YOUR INSTRUCTIONS:
Report only how many lines in the listing below contain the string "newActivityQueueMap".

SOURCE MATERIAL:

(* ===== verification/ActivitySpec.v ===== *)
(** * Correctness of the activity queues

    Every game of a player is filed in exactly one queue, with the locks that really are
    held on it; the summary counts what the queues hold; reading them changes no table. *)
From S2P Require Import Prelude GoTypes Entity World LockSpec Store Repo Locks LockOps Reservation CancelReservation RevealReservation ExpiredClaim Coordination Delivery Queries QueriesSpec GameQuery Activity.

(** ** Claims *)

Section Claims.
Context `{E : Env} `{!ClockMono E} {R : GameRepository} `{!GameRepositoryLaws E R}.
Context (uc : ActivityUC).
Import GameActivity.

(** The lock [r] of kind [k] is held on the game. *)
Definition held (k : LockKind) (g : Z) (r : GameReservation.t) (w : World) : Prop :=
  reservations (locks w k) !! g = Some r ∧ active_at (time w) r.

(** Reading the queues takes no lock, and touches none but expired-follow-up claims. *)
Lemma held_back k g r w w' : drops ClaimLock w w' → held k g r w' → held k g r w.
Proof.
  intros [Hop Hsh] [Hr Ha]. pose proof (op_time _ _ _ Hop). destruct (decide (k = ClaimLock)) as [->|Hk].
  - split; [by apply Hsh|]. by eapply active_at_mono.
  - rewrite (op_others _ _ _ Hop k Hk) in Hr. split; [done|]. by eapply active_at_mono.
Qed.

Lemma held_view k g r w : held k g r w → view (time w) (locks w k) !! g ≠ None.
Proof.
  intros [Hr Ha] Hn. apply view_lookup_None in Hn. apply Hn. unfold live. by rewrite Hr.
Qed.

Definition claim_type (k : LockKind) : string :=
  match k with
  | JoinLock => ActionClaimTypeJoin | CancelLock => ActionClaimTypeCancel
  | RevealLock => ActionClaimTypeReveal | ClaimLock => ActionClaimTypeExpiredFollowUp
  end.

Definition with_lock (k : LockKind) : bool :=
  match k with
  | JoinLock => with_reservation uc | CancelLock => with_cancelReservation uc
  | RevealLock => with_revealReservation uc | ClaimLock => with_expiredClaim uc
  end.

(** What each of the four [Get]s promises. *)
Definition get_ok (k : LockKind) (g : Z) (get : M (result (option GameReservation.t))) : Prop :=
  ∀ w, wp get (λ res w1, drops ClaimLock w w1 ∧
    match res with
    | Ok (Some r) => later w w1 ∧ held k g r w
    | Ok None => view (time w1) (locks w1 k) !! g = None
    | Err _ => True
    end) w.

Lemma getActive_ok k g : get_ok k g (getActive k g).
Proof.
  intros w. eapply wp_mono; [apply wp_getActive|]. intros res w1 [Hl ->].
  split; [by apply later_drops|].
  destruct (if bool_decide _ then _ else _) as [r|] eqn:Hf.
  - apply lookup_live in Hf as [? ?]. done.
  - apply lookup_not_live in Hf. apply view_free_later with w; [done|]. by apply view_lookup_None.
Qed.

Lemma claim_Get_ok g : get_ok ClaimLock g (ExpiredClaim.Get g).
Proof.
  intros w. eapply wp_mono; [apply wp_Get|]. intros [[r|]|e] w1 [Hd Hr]; (split; [done|]); [|done..].
  destruct Hr as (? & ? & ? & _). done.
Qed.

(** The claims loaded in a stretch of time: each held at its start, and none missing that
    is still held at its end. *)
Definition claims_between (ks : list LockKind) (g : Z) (w w' : World)
    (cs : list ActionClaim.t) : Prop :=
  (∀ c, c ∈ cs → ∃ k r, k ∈ ks ∧ with_lock k = true ∧ c = claimOf (claim_type k) r ∧ held k g r w) ∧
  (∀ k r, k ∈ ks → with_lock k = true → held k g r w' → claimOf (claim_type k) r ∈ cs).

Lemma wp_loadClaim k ks g what get cs w0 w :
  get_ok k g get → drops ClaimLock w0 w → claims_between ks g w0 w cs →
  wp (loadClaim (with_lock k) what (claim_type k) get cs) (λ res w', drops ClaimLock w0 w' ∧
    ∀ cs', res = Ok cs' → claims_between (ks ++ [k]) g w0 w' cs') w.
Proof.
  intros Hget H0 [Hs Hc].
  assert (∀ w' new, drops ClaimLock w w' →
    (∀ c, c ∈ new → ∃ r, with_lock k = true ∧ c = claimOf (claim_type k) r ∧ held k g r w) →
    (∀ r, with_lock k = true → held k g r w' → claimOf (claim_type k) r ∈ new) →
    claims_between (ks ++ [k]) g w0 w' (cs ++ new)) as Hadd.
  { intros w' new Hd Hsn Hcn. split.
    - intros c [Hin|Hin]%elem_of_app.
      + destruct (Hs c Hin) as (k' & r & ? & ? & ? & ?). exists k', r. set_solver.
      + destruct (Hsn c Hin) as (r & ? & ? & ?). exists k, r.
        split_and!; [set_solver|done..|by eapply held_back].
    - intros k' r [Hin| ->%list_elem_of_singleton]%elem_of_app Hw Hh; apply elem_of_app.
      + left. apply Hc; [done..|]. by eapply held_back.
      + right. by apply Hcn. }
  unfold loadClaim. destruct (with_lock k) eqn:Hw.
  2: { apply wp_ret. split; [done|]. intros cs' [= <-]. rewrite <-(app_nil_r cs).
       apply Hadd; [done| |]; [by intros c ?%not_elem_of_nil|done]. }
  apply wp_rbind_wrap. eapply wp_mono; [apply Hget|].
  intros [[r|]|e] w1 [Hd Hr]; [| |split; [by etrans|done]].
  - destruct Hr as [Hl Hh]. apply wp_bind, wp_readActive. intros w2 Hl2. apply wp_ret.
    assert (drops ClaimLock w w2) as Hd2 by (etrans; [exact Hd|by apply later_drops]).
    split; [by etrans|]. intros cs' [= <-].
    assert (∀ r', held k g r' w2 → r' = r ∧ active_at (time w1) r) as Hsame.
    { intros r' Hh'. pose proof (held_back _ _ _ _ _ Hd2 Hh') as [Hr' _].
      destruct Hh as [Hr _]. simplify_eq. split; [done|].
      apply (held_back k g r w1 w2); [by apply later_drops|done]. }
    destruct (GameReservation.IsActive (time w1) r) eqn:Ha.
    + apply Hadd; [done| |].
      * intros c ->%list_elem_of_singleton. eauto.
      * intros r' _ Hh'. destruct (Hsame r' Hh') as [-> _]. set_solver.
    + rewrite <-(app_nil_r cs). apply Hadd; [done|by intros c ?%not_elem_of_nil|].
      intros r' _ Hh'. destruct (Hsame r' Hh') as [-> Ha']. exfalso.
      apply IsActive_spec in Ha'. congruence.
  - apply wp_ret. split; [by etrans|]. intros cs' [= <-]. rewrite <-(app_nil_r cs).
    apply Hadd; [done|by intros c ?%not_elem_of_nil|].
    intros r _ Hh. by destruct (held_view _ _ _ _ Hh).
Qed.

Lemma wp_loadClaims g w :
  wp (loadClaims uc g) (λ res w', drops ClaimLock w w' ∧
    ∀ cs, res = Ok cs → claims_between [JoinLock; CancelLock; RevealLock; ClaimLock] g w w' cs) w.
Proof.
  unfold loadClaims. apply wp_rbind.
  eapply wp_mono; [apply (wp_loadClaim JoinLock [] g _ _ _ w); [apply getActive_ok|done|]|].
  { split; [by intros c ?%not_elem_of_nil|by intros k r ?%not_elem_of_nil]. }
  intros [cs|e] w1 [H1 C1]; [|done]. apply wp_rbind.
  eapply wp_mono; [apply (wp_loadClaim CancelLock [JoinLock] g _ _ _ w); [apply getActive_ok|done|by apply C1]|].
  intros [cs2|e] w2 [H2 C2]; [|done]. apply wp_rbind.
  eapply wp_mono; [apply (wp_loadClaim RevealLock [JoinLock; CancelLock] g _ _ _ w);
    [apply getActive_ok|done|by apply C2]|].
  intros [cs3|e] w3 [H3 C3]; [|done].
  apply (wp_loadClaim ClaimLock [JoinLock; CancelLock; RevealLock] g _ _ _ w);
    [apply claim_Get_ok|done|by apply C3].
Qed.
End Claims.

(** ** Queues as sets of games *)

Section Members.
Context `{E : Env}.
Import GameActivity.

(** The queue of a player's own game. *)
Definition player_queue (n : string) (g : Game.t) : option string :=
  if Game.Status g =? GameStatusWaitingForOpponent then Some ActivityQueueMyActive
  else if Game.Status g =? GameStatusWaitingForOpenBids then
    Some (if playerNeedsReveal g n then ActivityQueueRevealRequired else ActivityQueueMyActive)
  else if Game.Status g =? GameStatusEnded then Some ActivityQueueExpiredAttention
  else if Game.Status g =? GameStatusPaid then Some ActivityQueueHistory
  else None.

(** Is the game joinable for the wallet normalized to [n]? *)
Definition joinable_for (n : string) (g : Game.t) : bool :=
  negb (negb (bool_decide (n = EmptyString)) && belongsToWallet g n).

(** Does the game belong in the queue [key] of the wallet [a]? *)
Definition member (variants : string → list string) (a key : string) (g : Game.t) : bool :=
  let n := normalizeReservationWallet a in
  if bool_decide (key = ActivityQueueJoinable) then
    (Game.Status g =? GameStatusWaitingForOpponent) && joinable_for n g
  else
    negb (bool_decide (n = EmptyString)) && GameQueries.plays (variants a) g &&
    bool_decide (player_queue n g = Some key).

Lemma playerItem_spec g n cs :
  match playerItem g n cs with
  | Some i => PlayerActivityGame.Game i = g ∧
      player_queue n g = Some (PlayerActivityGame.QueueKey i) ∧
      PlayerActivityGame.LatestActivityAt i = latestGameActivity (Some g) ∧
      PlayerActivityGame.ActiveClaims i = cs
  | None => player_queue n g = None
  end.
Proof.
  unfold playerItem, player_queue.
  repeat match goal with |- context [if ?b then _ else _] => destruct b end; done.
Qed.

Lemma joinableItem_spec g n cs :
  let i := joinableItem g n cs in
  PlayerActivityGame.Game i = g ∧ PlayerActivityGame.QueueKey i = ActivityQueueJoinable ∧
  PlayerActivityGame.LatestActivityAt i = latestGameActivity (Some g) ∧
  PlayerActivityGame.ActiveClaims i = cs.
Proof. unfold joinableItem. repeat case_match; done. Qed.

Lemma player_queue_valid n g key :
  player_queue n g = Some key → key ∈ all_queues ∧ key ≠ ActivityQueueJoinable.
Proof.
  unfold player_queue.
  repeat match goal with |- context [if ?b then _ else _] => destruct b end;
    intros [= <-]; (split; [apply (bool_decide_unpack (_ ∈ _)); vm_compute; done|done]).
Qed.

(** *** The map of queues *)

Definition on (key : string) (i : PlayerActivityGame.t) : bool :=
  bool_decide (PlayerActivityGame.QueueKey i = key).

(** [qs'] is [qs] with the items appended to their queues. *)
Definition appended (items : list PlayerActivityGame.t)
    (qs qs' : gmap string (list PlayerActivityGame.t)) : Prop :=
  dom qs' = dom qs ∧ ∀ key, queue qs' key = queue qs key ++ List.filter (on key) items.

Lemma appended_nil qs : appended [] qs qs.
Proof. split; [done|]. intros key. by rewrite app_nil_r. Qed.

Lemma appended_cons i items qs qs' :
  PlayerActivityGame.QueueKey i ∈ dom qs →
  appended items (enqueue (PlayerActivityGame.QueueKey i) i qs) qs' →
  appended (i :: items) qs qs'.
Proof.
  intros Hi [Hd Hq]. split.
  - rewrite Hd. unfold enqueue. rewrite dom_insert_L. set_solver.
  - intros key. rewrite Hq. unfold enqueue, queue, on. simpl. case_bool_decide as Hk.
    + subst key. rewrite lookup_insert_eq. simpl. by rewrite <-app_assoc.
    + by rewrite lookup_insert_ne.
Qed.

Lemma appended_trans l k qs1 qs2 qs3 :
  appended l qs1 qs2 → appended k qs2 qs3 → appended (l ++ k) qs1 qs3.
Proof.
  intros [D1 Q1] [D2 Q2]. split; [congruence|]. intros key.
  by rewrite Q2, Q1, List.filter_app, app_assoc.
Qed.

Lemma new_queues : dom newActivityQueueMap = list_to_set all_queues ∧
  ∀ key, queue newActivityQueueMap key = [].
Proof.
  split; [reflexivity|]. intros key. unfold queue.
  destruct (newActivityQueueMap !! key) as [l|] eqn:Hl; [|done]. simpl.
  apply elem_of_list_to_map_2, list_elem_of_fmap in Hl as (k & Hk & _). congruence.
Qed.

(** *** Ranging over the map *)

Lemma seq_lookup_all (l : list string) :
  omap (λ i, l !! Z.to_nat i) (Z.of_nat <$> seq 0 (List.length l)) = l.
Proof.
  enough (∀ pre, omap (λ i, (pre ++ l) !! Z.to_nat i)
                   (Z.of_nat <$> seq (List.length pre) (List.length l)) = l)
    as H by exact (H []).
  induction l as [|x l IH]; intros pre; [done|]. cbn [List.length seq fmap list_fmap omap list_omap].
  rewrite Nat2Z.id, lookup_app_r, Nat.sub_diag by done. simpl. f_equal.
  specialize (IH (pre ++ [x])). rewrite <-app_assoc, length_app, Nat.add_1_r in IH. exact IH.
Qed.

Lemma rangeQueues_spec `{!RangePerm E} qs w :
  (rangeQueues qs w).1 ≡ₚ (map_to_list qs).*1 ∧ later w (rangeQueues qs w).2.
Proof.
  split; [|done]. simpl. rewrite (range_perm (ranges w)). by rewrite seq_lookup_all.
Qed.

(** Sorting every queue in turn, in any order, sorts them all. *)
Lemma sort_each keys qs key :
  NoDup keys → 
  queue (foldl (λ qs key, alter sortActivityItems key qs) qs keys) key =
  if decide (key ∈ keys) then sortActivityItems (queue qs key) else queue qs key.
Proof.
  revert qs. induction keys as [|k keys IH]; intros qs Hnd; simpl; [done|].
  apply NoDup_cons in Hnd as [Hk Hnd]. rewrite IH by done. unfold queue.
  destruct (decide (key = k)) as [->|Hne].
  - rewrite decide_False by done. rewrite decide_True by set_solver.
    rewrite lookup_alter_eq. by destruct (qs !! k).
  - rewrite lookup_alter_ne by done. destruct (decide (key ∈ keys)).
    + by rewrite decide_True by set_solver.
    + by rewrite decide_False by set_solver.
Qed.
End Members.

EXERCISE OUTPUT:
3